From: Junio C Hamano <gitster@pobox•com>
To: David Turner <dturner@twopensource•com>
Cc: git@vger•kernel.org, mhagger@alum•mit.edu, neleai@seznam•cz,
David Turner <dturner@twitter•com>
Subject: Re: [PATCH v8] refs.c: SSE2 optimizations for check_refname_component
Date: Mon, 16 Jun 2014 17:06:31 -0700 [thread overview]
Message-ID: <xmqqha3ko0vs.fsf@gitster.dls.corp.google.com> (raw)
In-Reply-To: <1402946566-14923-1-git-send-email-dturner@twitter.com> (David Turner's message of "Mon, 16 Jun 2014 15:22:46 -0400")
David Turner <dturner@twopensource•com> writes:
> Optimize check_refname_component using SSE2 on x86_64.
>
> git rev-parse HEAD is a good test-case for this, since it does almost
> nothing except parse refs. For one particular repo with about 60k
> refs, almost all packed, the timings are:
>
> Look up table: 29 ms
> SSE2: 23 ms
>
> This cuts about 20% off of the runtime.
>
> The configure.ac changes include code from the GNU C Library written
> by Joseph S. Myers <joseph at codesourcery dot com>.
>
> Ondřej Bílka <neleai@seznam•cz> suggested an SSE2 approach to the
One e-mail address is obfuscated while the other not; intended?
> substring searches, which netted a speed boost over the SSE4.2 code I
> had initially written.
>
> Signed-off-by: David Turner <dturner@twitter•com>
> ---
> diff --git a/git-compat-util.h b/git-compat-util.h
> index f6d3a46..291d46b 100644
> --- a/git-compat-util.h
> +++ b/git-compat-util.h
> @@ -668,6 +668,16 @@ void git_qsort(void *base, size_t nmemb, size_t size,
> #endif
> #endif
>
> +#if defined(__GNUC__) && defined(__x86_64__)
> +#include <emmintrin.h>
> +/* This is the system memory page size; it's used so that we can read
Style (there are other instances of the same kind).
/*
* This is the ...
> + * outside the bounds of an allocation without segfaulting.
> + */
> +static int check_refname_component_trailer(const char *cp, const char *refname, int flags)
> +{
> + if (cp == refname)
> + return 0; /* Component has zero length. */
> + if (refname[0] == '.') {
> + if (!(flags & REFNAME_DOT_COMPONENT))
> + return -1; /* Component starts with '.'. */
> + /*
> + * Even if leading dots are allowed, don't allow "."
> + * as a component (".." is prevented by a rule above).
> + */
> + if (refname[1] == '\0')
> + return -1; /* Component equals ".". */
> + }
> + if (cp - refname >= 5 && !memcmp(cp - 5, ".lock", 5))
> + return -1; /* Refname ends with ".lock". */
This is merely a moved code that retained the same comment, but it
is more like "the current refname component ends with .lock", I
suspect.

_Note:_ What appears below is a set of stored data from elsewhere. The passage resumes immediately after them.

(** * Canvas animation lifecycle of the portfolio page (src/main.js)

    A shallow embedding of the canvas system of [src/main.js]: the shared
    mouse tracker, the [AbstractCanvas] lifecycle (constructor, resize,
    start, stop, animate) and its five subclasses, followed by the
    properties of the lifecycle and of the effects.

    Conventions of the embedding.
    - Numbers that come from the window and loop counters over them are
      natural numbers ([N]): [window.innerWidth] and [window.innerHeight]
      are non-negative integers.  Coordinates, velocities and angles are
      JavaScript doubles; they are idealised as real numbers ([R]), with
      [Math.sqrt], [Math.cos], [Math.sin], [Math.atan2], [Math.max] and
      [Math.PI] read as their mathematical counterparts.
    - The browser is not part of the program.  What the program relies on
      is kept in a [Page] record: the document's element ids, the viewport,
      the scroll-dependent top of the canvas rectangle, the values that
      [Math.random] will return, the animation frame scheduler and the
      list of calls the program has made on the drawing context and on the
      window, in the order made.
    - A method of a class is a function on the page and on the fields of
      [this] that it reads or writes. *)

From Equations.Prop Require Import Equations Logic.
From Stdlib Require Import String Ascii NArith PArith ZArith List Bool Reals Lra
  Lia.
Import ListNotations.

Set Implicit Arguments.

(** ** Numbers *)

(** An integer of the window read as a JavaScript number. *)
Definition num (n : N) : R := IZR (Z.of_N n).

(** A value returned by [Math.random()]: a number in [0, 1). *)
Record Unit01 : Type := { sample :> R; sample_range : (0 <= sample < 1)%R }.

(** [Math.atan2(y, x)]. *)
Definition atan2 (y x : R) : R :=
  if Rlt_dec 0 x then atan (y / x)
  else if Rlt_dec x 0 then
         if Rle_dec 0 y then (atan (y / x) + PI)%R else (atan (y / x) - PI)%R
       else if Rlt_dec 0 y then (PI / 2)%R
            else if Rlt_dec y 0 then (- PI / 2)%R else 0%R.

(** The test [a < b] of an [if] statement on numbers. *)
Definition lt_num (a b : R) : bool := if Rlt_dec a b then true else false.

(** ** [for (let x = 0; x < limit; x += step)]

    The counter starts from [x], the body transforms what the loop has
    built so far.  The step is a positive integer (the only steps in the
    source are the literal [50] stored in [this.spacing] and [x++]). *)

Equations? for_lt {A : Type} (limit : N) (step : positive)
    (body : N -> A -> A) (x : N) (acc : A) : A
  by wf (N.to_nat (limit - x)) lt :=
  for_lt limit step body x acc with inspect (x <? limit)%N := {
    | exist _ true more => for_lt limit step body (x + Npos step)%N (body x acc)
    | exist _ false _ => acc }.
Proof. apply N.ltb_lt in more. lia. Qed.

(** ** The page *)

Definition handle := positive.
Bind Scope positive_scope with handle.

(** The shared mouse tracker: [const mouse = { x: -1000, y: -1000 }]. *)
Module Mouse.
Record t : Type := { x : R; y : R }.
Definition offscreen : t := {| x := -1000; y := -1000 |}.
End Mouse.

(** Calls made by the program, on the 2D context of the canvas, on the
    canvas element and on the window. *)
Inductive Call : Type :=
| getContext
| clearRect (x y w h : R)
| set_fillStyle (c : string)
| set_strokeStyle (c : string)
| set_lineWidth (w : R)
| beginPath
| arc (x y r a0 a1 : R)
| fill
| moveTo (x y : R)
| lineTo (x y : R)
| stroke
| save
| translate (x y : R)
| rotate (a : R)
| rect (x y w h : R)
| closePath
| restore
| set_canvas_width (w : N)
| set_canvas_height (h : N)
| observe (threshold : R)
| addEventListener (type : string)
| requestAnimationFrame_call (h : handle)
| cancelAnimationFrame_call (h : handle).

(** The animation frame scheduler of the window, restricted to the
    callbacks [() => this.animate()] of the session at hand.
    [requestAnimationFrame] queues a callback under a fresh handle, which
    is a positive integer; [cancelAnimationFrame] withdraws a queued
    callback.  A callback that the browser has already taken for execution
    is in flight: it runs even when its handle is cancelled meanwhile. *)
Record Scheduler : Type := {
  nextHandle : handle;
  queued : list handle;
  inflight : list handle
}.

Record Page : Type := {
  elements : list string;      (* ids present in the document *)
  innerWidth : N;
  innerHeight : N;
  rectTop : R;                 (* this.canvas.getBoundingClientRect().top *)
  mouse : Mouse.t;
  entropy : nat -> Unit01;     (* the n-th call of Math.random returns entropy n *)
  rolls : nat;                 (* number of calls of Math.random so far *)
  frames : Scheduler;
  calls : list Call
}.

Definition getElementById (p : Page) (id : string) : bool :=
  existsb (String.eqb id) (elements p).

Definition emit (cs : list Call) (p : Page) : Page :=
  {| elements := elements p; innerWidth := innerWidth p;
     innerHeight := innerHeight p; rectTop := rectTop p; mouse := mouse p;
     entropy := entropy p; rolls := rolls p; frames := frames p;
     calls := calls p ++ cs |}.

Definition random (p : Page) : Unit01 * Page :=
  (entropy p (rolls p),
   {| elements := elements p; innerWidth := innerWidth p;
      innerHeight := innerHeight p; rectTop := rectTop p; mouse := mouse p;
      entropy := entropy p; rolls := S (rolls p); frames := frames p;
      calls := calls p |}).

Definition with_frames (f : Scheduler) (p : Page) : Page :=
  {| elements := elements p; innerWidth := innerWidth p;
     innerHeight := innerHeight p; rectTop := rectTop p; mouse := mouse p;
     entropy := entropy p; rolls := rolls p; frames := f;
     calls := calls p |}.

Definition withdraw (h : handle) (hs : list handle) : list handle :=
  filter (fun k => negb (Pos.eqb k h)) hs.

Definition requestAnimationFrame (p : Page) : handle * Page :=
  let h := nextHandle (frames p) in
  (h, emit [requestAnimationFrame_call h]
        (with_frames {| nextHandle := Pos.succ h;
                        queued := queued (frames p) ++ [h];
                        inflight := inflight (frames p) |} p)).

Definition cancelAnimationFrame (h : handle) (p : Page) : Page :=
  emit [cancelAnimationFrame_call h]
    (with_frames {| nextHandle := nextHandle (frames p);
                    queued := withdraw h (queued (frames p));
                    inflight := inflight (frames p) |} p).

(** The window is resized to [w] x [h]. *)
Definition set_viewport (w h : N) (p : Page) : Page :=
  {| elements := elements p; innerWidth := w; innerHeight := h;
     rectTop := rectTop p; mouse := mouse p; entropy := entropy p;
     rolls := rolls p; frames := frames p; calls := calls p |}.

(** The page is scrolled: the canvas rectangle moves. *)
Definition set_rectTop (t : R) (p : Page) : Page :=
  {| elements := elements p; innerWidth := innerWidth p;
     innerHeight := innerHeight p; rectTop := t; mouse := mouse p;
     entropy := entropy p; rolls := rolls p; frames := frames p;
     calls := calls p |}.

(** The [mousemove] listener: [mouse.x = e.clientX; mouse.y = e.clientY]. *)
Definition on_mousemove (clientX clientY : R) (p : Page) : Page :=
  {| elements := elements p; innerWidth := innerWidth p;
     innerHeight := innerHeight p; rectTop := rectTop p;
     mouse := {| Mouse.x := clientX; Mouse.y := clientY |};
     entropy := entropy p; rolls := rolls p; frames := frames p;
     calls := calls p |}.

(** The browser takes the queued callback [h] for execution. *)
Definition take (h : handle) (p : Page) : Page :=
  if existsb (Pos.eqb h) (queued (frames p)) then
    with_frames {| nextHandle := nextHandle (frames p);
                   queued := withdraw h (queued (frames p));
                   inflight := inflight (frames p) ++ [h] |} p
  else p.

(** The callback in flight under [h] is about to run and leaves the
    scheduler. *)
Definition land (h : handle) (p : Page) : Page :=
  with_frames {| nextHandle := nextHandle (frames p);
                 queued := queued (frames p);
                 inflight := withdraw h (inflight (frames p)) |} p.

(** Some frame callback of the session can still execute. *)
Definition frame_pending (p : Page) : bool :=
  negb (match queued (frames p), inflight (frames p) with
        | [], [] => true
        | _, _ => false
        end).

(** A page as the script finds it: nothing called yet, mouse at its
    default, no callback of the session scheduled. *)
Definition page_load (ids : list string) (w h : N) (top : R)
    (rnd : nat -> Unit01) (first : handle) : Page :=
  {| elements := ids; innerWidth := w; innerHeight := h; rectTop := top;
     mouse := Mouse.offscreen; entropy := rnd; rolls := 0;
     frames := {| nextHandle := first; queued := []; inflight := [] |};
     calls := [] |}.

(** ** The subclass interface

    A subclass of [AbstractCanvas] supplies [init], and may supply [draw]
    and [onResize] (the base class tests [this.draw && ...] and
    [this.onResize && ...] before calling them).  [E] is the type of the
    fields the subclass adds to [this]; the two numbers are [this.width]
    and [this.height]. *)
Class Effect (E : Type) : Type := {
  init : N -> N -> Page -> E * Page;
  draw : option (N -> N -> E -> Page -> E * Page);
  onResize : option (N -> N -> E -> E)
}.

Definition neonPurple : string := "rgba(176, 38, 255, 0.4)".
Definition neonBlue : string := "rgba(78, 205, 196, 0.4)".

(** ** [class AbstractCanvas] *)

Module AbstractCanvas.

(** The fields of [this] once the constructor has run past its first
    test.  [this.ctx] is the context returned by the one [getContext]
    call; [this.canvas] is the element found. *)
Record Canvas (E : Type) : Type := {
  width : N;
  height : N;
  animationId : option handle;   (* null, or the handle of the last request *)
  isVisible : bool;
  fields : E                     (* the fields added by the subclass *)
}.

(** A session is what [new] returns.  When the element is absent the
    constructor returns at line 45 with [this.canvas] null and no other
    field set: the session is inert. *)
Inductive Session (E : Type) : Type :=
| Inert
| Live (c : Canvas E).
Arguments Inert {E}.

(** An uncaught exception. *)
Inductive Completion (A : Type) : Type :=
| Normal (a : A)
| TypeError.
Arguments TypeError {A}.

Section Methods.
Context {E : Type} {effect : Effect E}.

Definition World : Type := Page * Session E.

Definition set_animationId (a : option handle) (c : Canvas E) : Canvas E :=
  {| width := width c; height := height c; animationId := a;
     isVisible := isVisible c; fields := fields c |}.

Definition set_isVisible (v : bool) (c : Canvas E) : Canvas E :=
  {| width := width c; height := height c; animationId := animationId c;
     isVisible := v; fields := fields c |}.

Definition set_fields (e : E) (c : Canvas E) : Canvas E :=
  {| width := width c; height := height c; animationId := animationId c;
     isVisible := isVisible c; fields := e |}.

Definition set_size (w h : N) (c : Canvas E) : Canvas E :=
  {| width := w; height := h; animationId := animationId c;
     isVisible := isVisible c; fields := fields c |}.

(** [animate()] on a live session. *)
Definition animate_live (p : Page) (c : Canvas E) : Page * Canvas E :=
  if negb (isVisible c) then (p, c)
  else
    let p1 := emit [clearRect 0 0 (num (width c)) (num (height c))] p in
    let '(e, p2) :=
      match draw with
      | Some d => d (width c) (height c) (fields c) p1
      | None => (fields c, p1)
      end in
    let '(h, p3) := requestAnimationFrame p2 in
    (p3, set_animationId (Some h) (set_fields e c)).

(** [start()] on a live session. *)
Definition start_live (p : Page) (c : Canvas E) : Page * Canvas E :=
  match animationId c with
  | None => animate_live p c
  | Some _ => (p, c)
  end.

(** [stop()] on a live session. *)
Definition stop_live (p : Page) (c : Canvas E) : Page * Canvas E :=
  match animationId c with
  | Some h => (cancelAnimationFrame h p, set_animationId None c)
  | None => (p, c)
  end.

(** [resize()] on a live session. *)
Definition resize_live (p : Page) (c : Canvas E) : Page * Canvas E :=
  let p1 := emit [set_canvas_width (innerWidth p)] p in
  let c1 := set_size (innerWidth p) (height c) c in
  let p2 := emit [set_canvas_height (innerHeight p1)] p1 in
  let c2 := set_size (width c1) (innerHeight p1) c1 in
  match onResize with
  | Some f => (p2, set_fields (f (width c2) (height c2) (fields c2)) c2)
  | None => (p2, c2)
  end.

(** One entry handed to the observer's callback. *)
Definition on_entry (isIntersecting : bool) (pc : Page * Canvas E)
  : Page * Canvas E :=
  let '(p, c) := pc in
  if isIntersecting then start_live p (set_isVisible true c)
  else stop_live p (set_isVisible false c).

(** The callback of the [IntersectionObserver]:
    [entries.forEach((entry) => ...)]. *)
Definition on_intersection (entries : list bool) (p : Page) (c : Canvas E)
  : Page * Canvas E :=
  fold_left (fun pc entry => on_entry entry pc) entries (p, c).

Definition lift (pc : Page * Canvas E) : World := (fst pc, Live (snd pc)).
(** * node-event-source: the connection orchestrator of [src/axios.ts]
      and the line framer it is wired to.

    The orchestrator ([nodeEventSource] and its inner [create]) is embedded
    as a deterministic transition function over the events the JavaScript
    event loop can deliver to it: the settlement of the awaited calls of the
    [try] block, the calls of the three sinks by the decode pipeline, the
    retry timer, and the abort event of the caller's signal. JavaScript
    objects that are shared by reference (the header records) live in an
    explicit heap.

    The decode pipeline itself (getBytes, getLines, getMessages) is defined
    in parse.ts, which is not among the sources: the orchestrator takes its
    sink calls as events, and the line framer is modelled from the
    specification. *)

From Stdlib Require Import ZArith NArith Ascii String List Lia.
From Stdlib.Strings Require Import Byte.
From stdpp Require Import gmap strings list fin_maps.

Local Open Scope string_scope.

(** * The connection orchestrator *)

(** ** Constants *)

(* export const EventStreamContentType = "text/event-stream"; *)
Definition EventStreamContentType : string := "text/event-stream".

(* const DefaultRetryInterval = 1000; *)
Definition DefaultRetryInterval : Z := 1000.

(* const LastEventId = "last-event-id"; *)
Definition LastEventId : string := "last-event-id".

(** ** Values *)

(* export enum NodeEventSourceErrorType { Request, Other } *)
Inductive NodeEventSourceErrorType := Request | Other.

(** What a JavaScript [throw] can carry here: an [Error], an [AxiosError],
    any other value, or the classified object literal [{ type, origin }]
    that [create] builds for the error policy. *)
Inductive JsValue :=
| JsError (message : string)
| JsAxiosError (message : string)
| JsAny (tag : string)
| JsEventSourceError (ty : NodeEventSourceErrorType) (org : JsValue).

(* export interface NodeEventSourceError { type; origin } *)
Record NodeEventSourceError := {
  type : NodeEventSourceErrorType;
  origin : JsValue;
}.

Definition thrown (e : NodeEventSourceError) : JsValue :=
  JsEventSourceError (type e) (origin e).

(* err instanceof AxiosError *)
Definition instanceofAxiosError (v : JsValue) : bool :=
  match v with JsAxiosError _ => true | _ => false end.

(** How a call of a caller-supplied function completes. *)
Inductive Completion (A : Type) :=
| Returns (a : A)
| Throws (v : JsValue).
Arguments Returns {A} a.
Arguments Throws {A} v.

(** The return type [boolean | void] of [onError]. *)
Inductive Verdict := VTrue | VFalse | VUndefined.

(* v ?? d *)
Definition nullish (v : Verdict) (d : bool) : bool :=
  match v with VTrue => true | VFalse => false | VUndefined => d end.

(** The part of an [AxiosResponse] that this file reads. *)
Record AxiosResponse := {
  response_headers : gmap string string;
}.

(** Modelled from the spec: the type [EventSourceMessage] is declared in
    parse.ts, which is not among the sources; the data model gives it as
    [{ id, event, data, retry }]. *)
Record EventSourceMessage := {
  msg_id : option string;
  msg_event : option string;
  msg_data : string;
  msg_retry : option Z;
}.

(** ** The heap of header records *)

Abbreviation Loc := positive.
Abbreviation Heap := (gmap positive (gmap string string)).

(* JavaScript truthiness of a property that holds a string or is absent *)
Definition truthy (v : option string) : bool :=
  match v with
  | Some s => negb (String.eqb s EmptyString)
  | None => false
  end.

(** ** Observable actions of the orchestrator *)

Inductive Obs :=
| ObsRequest (h : gmap string string)   (* axios({ ..., headers, ... }) *)
| ObsOpen (r : AxiosResponse)           (* the caller's onOpen is called *)
| ObsMessage (m : EventSourceMessage)   (* the caller's onMessage is called *)
| ObsClose                              (* the caller's onClose is called *)
| ObsError (e : NodeEventSourceError)   (* the caller's onError is called *)
| ObsSchedule (delay : Z).              (* setTimeout(create, delay) *)

(** ** Configuration: the destructured second argument *)

(** A hook is a JavaScript closure: what it does may depend on what it has
    seen so far. Each hook is therefore a function of the trace at the time
    of the call; every call of a caller's hook extends the trace, so any
    sequence of outcomes along one run is the behaviour of such a function.
    A hook is taken to complete without firing the caller's signal itself:
    the abort of the signal is always a turn of its own ([EvAbort]), before
    or after the turn in which a hook runs. *)
Record NodeEventSourceRequestConfig := {
  cfg_retryInterval : option Z;
  cfg_headers : option Loc;
  cfg_onOpen : option (list Obs -> AxiosResponse -> Completion unit);
  cfg_onMessage : option (list Obs -> EventSourceMessage -> Completion unit);
  cfg_onClose : option (list Obs -> Completion unit);
  cfg_onError : option (list Obs -> NodeEventSourceError -> Completion Verdict);
}.

(** ** State of one call of [nodeEventSource] *)

Inductive PromiseState := Pending | Resolved | Rejected (reason : JsValue).

(** Where the body of [create] is suspended. *)
Inductive Phase :=
| Connecting                       (* await axios(...) *)
| Opening (c : Completion unit)    (* await onOpen(response) *)
| Streaming                        (* await getBytes(...) *)
| Returned.                        (* create() has returned *)

Record State := {
  heap : gmap positive (gmap string string);
  headers : Loc;                   (* const headers = { ...inputHeaders } *)
  retryInterval : Z;               (* the parameter, assigned by the retry sink *)
  retryTimer : option Z;           (* the live timer and its delay, if any *)
  aborted : bool;                  (* curRequestController.signal.aborted *)
  promise : PromiseState;
  phase : Phase;
  trace : list Obs;
}.

Definition set_heap (f : Heap -> Heap) (s : State) : State :=
  {| heap := f (heap s); headers := headers s; retryInterval := retryInterval s;
     retryTimer := retryTimer s; aborted := aborted s; promise := promise s;
     phase := phase s; trace := trace s |}.

Definition set_retryInterval (n : Z) (s : State) : State :=
  {| heap := heap s; headers := headers s; retryInterval := n;
     retryTimer := retryTimer s; aborted := aborted s; promise := promise s;
     phase := phase s; trace := trace s |}.

Definition set_retryTimer (t : option Z) (s : State) : State :=
  {| heap := heap s; headers := headers s; retryInterval := retryInterval s;
     retryTimer := t; aborted := aborted s; promise := promise s;
     phase := phase s; trace := trace s |}.

Definition set_aborted (b : bool) (s : State) : State :=
  {| heap := heap s; headers := headers s; retryInterval := retryInterval s;
     retryTimer := retryTimer s; aborted := b; promise := promise s;
     phase := phase s; trace := trace s |}.

Definition set_promise (p : PromiseState) (s : State) : State :=
  {| heap := heap s; headers := headers s; retryInterval := retryInterval s;
     retryTimer := retryTimer s; aborted := aborted s; promise := p;
     phase := phase s; trace := trace s |}.

Definition set_phase (p : Phase) (s : State) : State :=
  {| heap := heap s; headers := headers s; retryInterval := retryInterval s;
     retryTimer := retryTimer s; aborted := aborted s; promise := promise s;
     phase := p; trace := trace s |}.

Definition log (o : Obs) (s : State) : State :=
  {| heap := heap s; headers := headers s; retryInterval := retryInterval s;
     retryTimer := retryTimer s; aborted := aborted s; promise := promise s;
     phase := phase s; trace := trace s ++ [o] |}.

(** The record that the variable [headers] refers to. *)
Definition cur_headers (s : State) : gmap string string :=
  default ∅ (heap s !! headers s).

(** ** Promise and timer primitives *)

(* resolve(): settles a pending promise, does nothing to a settled one *)
Definition resolve (s : State) : State :=
  match promise s with Pending => set_promise Resolved s | _ => s end.

(* reject(v) *)
Definition reject (v : JsValue) (s : State) : State :=
  match promise s with Pending => set_promise (Rejected v) s | _ => s end.

(* clearTimeout(retryTimer) *)
Definition clearTimeout (s : State) : State := set_retryTimer None s.

(* function dispose() { clearTimeout(retryTimer); curRequestController.abort(); } *)
Definition dispose (s : State) : State := set_aborted true (clearTimeout s).

(* inputSignal?.addEventListener("abort", () => { dispose(); resolve(); }); *)
Definition onAbort (s : State) : State := resolve (dispose s).

(** ** The default hooks *)

(* function defaultOnOpen(response) *)
Definition defaultOnOpen (response : AxiosResponse) : Completion unit :=
  let contentType := response_headers response !! "Content-Type" in
  if negb (match contentType with
           | Some ct => String.prefix EventStreamContentType ct
           | None => false
           end)
  then Throws (JsError ("Expected content-type to be " ++ EventStreamContentType
                        ++ ", Actual: " ++ default "undefined" contentType))
  else Returns tt.

(* function defaultOnError(err) { throw err; } *)
Definition defaultOnError (err : NodeEventSourceError) : Completion Verdict :=
  Throws (thrown err).

(* onOpen = defaultOnOpen, onError = defaultOnError *)
Definition onOpen (cfg : NodeEventSourceRequestConfig)
  : list Obs -> AxiosResponse -> Completion unit :=
  match cfg_onOpen cfg with Some f => f | None => fun _ => defaultOnOpen end.

Definition onError (cfg : NodeEventSourceRequestConfig)
  : list Obs -> NodeEventSourceError -> Completion Verdict :=
  match cfg_onError cfg with Some f => f | None => fun _ => defaultOnError end.

(** The caller's hooks leave a mark in the trace, the defaults do not. *)
Definition log_if {A} (o : option A) (ob : Obs) (s : State) : State :=
  match o with Some _ => log ob s | None => s end.

(** ** The three sinks handed to getMessages *)

(* (id) => { if (id) headers[LastEventId] = id; else delete headers[LastEventId]; } *)
Definition idSink (id : option string) (s : State) : State :=
  if truthy id
  then set_heap (<[headers s := <[LastEventId := default EmptyString id]> (cur_headers s)]>) s
  else set_heap (<[headers s := delete LastEventId (cur_headers s)]>) s.

(* (retry) => { retryInterval = retry; } *)
Definition retrySink (retry : Z) (s : State) : State := set_retryInterval retry s.

Inductive SinkCall :=
| SinkId (id : option string)
| SinkRetry (retry : Z)
| SinkMessage (m : EventSourceMessage).

(** ** [create] *)

(* curRequestController = new AbortController(); axios({ url, ...rest, headers, ... }) *)
Definition create (s : State) : State :=
  log (ObsRequest (cur_headers s)) (set_phase Connecting (set_aborted false s)).

(* the classified error built in the catch block *)
Definition classify (err : JsValue) : NodeEventSourceError :=
  {| type := if instanceofAxiosError err then Request else Other; origin := err |}.

(* catch (err) { ... } *)
Definition catch_block (cfg : NodeEventSourceRequestConfig) (err : JsValue) (s : State) : State :=
  let s := set_phase Returned s in
  if aborted s then s
  else
    let e := classify err in
    let s := log_if (cfg_onError cfg) (ObsError e) s in
    match onError cfg (trace s) e with
    | Returns v =>
        let shouldRetry := nullish v false in
        let s := clearTimeout s in
        if shouldRetry
        then log (ObsSchedule (retryInterval s)) (set_retryTimer (Some (retryInterval s)) s)
        else s
    | Throws innerErr => reject innerErr (dispose s)
    end.
(** * SimulationRunner: the two numerical kernels

    A shallow embedding of [get_neutrino_masses]
    (SimulationRunner/simulationics.py) and [change_power_spectrum_knots]
    (SimulationRunner/lyasimulation.py).

    Both functions are written once, over an interface [Arith] of the
    float operations numpy applies, and read at two instances:

    - [binary64]: IEEE-754 double precision (Rocq's primitive floats), the
      arithmetic Python runs; every definition computes with [vm_compute],
      and mass conservation is proved there from the rounding error of
      each operation;
    - [exact]: the real numbers extended with one non-finite value, i.e.
      the same formulas without rounding, overflow or underflow, where the
      algebraic statements are proved.

    A Python exception is a value [Raise e] of the [result] type. The
    constructors of the simulation classes, [generate_times] and the part
    of [cambfile] before CLASS runs are modelled as well. *)

From Stdlib Require Import String Ascii.
From Stdlib Require Import List Bool Arith ZArith QArith Lia.
From Stdlib Require Import Reals Lra Floats Uint63.
From Stdlib Require Import Sorted Permutation.
Import ListNotations.

Close Scope Q_scope.
Close Scope R_scope.
Open Scope nat_scope.
Set Warnings "-inexact-float".

(* ================================================================== *)
(** ** Exceptions *)

Inductive exn : Type :=
| AssertionError
| IndexError
| ValueError.

Inductive result (T : Type) : Type :=
| Ok (v : T)
| Raise (e : exn).

Arguments Ok {T} v.
Arguments Raise {T} e.

Definition bind {T U : Type} (r : result T) (k : T -> result U) : result U :=
  match r with
  | Ok v => k v
  | Raise e => Raise e
  end.

(** Python's [assert]. *)
Definition assert (b : bool) : result unit :=
  if b then Ok tt else Raise AssertionError.

Declare Scope py_scope.
Delimit Scope py_scope with py.
Notation "x <- e ;; k" := (bind e (fun x => k))
  (at level 61, e at next level, right associativity) : py_scope.
Notation "'assert!' b ;; k" := (bind (assert b) (fun _ => k))
  (at level 61, b at next level, right associativity) : py_scope.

In other words, we do not allow "refs/heads/foo.lock/bar".
Am I reading the patch correctly?
> +#if defined(__GNUC__) && defined(__x86_64__)
> +#define SSE_VECTOR_BYTES 16
> +
> +/* Vectorized version of check_refname_format. */
> +int check_refname_format(const char *refname, int flags)
> +{
> + const char *cp = refname;
> +
> + const __m128i dot = _mm_set1_epi8 ('.');
Style (there are other instances of the same kind). No SP between
function/macro name and opening parenthesis.
> + if (refname[0] == '.') {
> + if (refname[1] == '/' || refname[1] == '\0')
> + return -1;
> + if (!(flags & REFNAME_DOT_COMPONENT))
> + return -1;
> + }
> + while(1) {
> + __m128i tmp, tmp1, result;
> + uint64_t mask;
> +
> + if ((uintptr_t) cp % PAGE_SIZE > PAGE_SIZE - SSE_VECTOR_BYTES - 1)
OK, so we make sure we do not overrun by reading too much near the
end of the page, as the next page might be unmapped.
I am showing my ignorance but does cp (i.e. refname) upon entry to
this function need to be aligned in some way?
Thanks.
next prev parent reply other threads:[~2014-06-17 0:06 UTC|newest]
Thread overview: 3+ messages / expand[flat|nested] mbox.gz Atom feed top
2014-06-16 19:22 [PATCH v8] refs.c: SSE2 optimizations for check_refname_component David Turner
2014-06-17 0:06 ` Junio C Hamano [this message]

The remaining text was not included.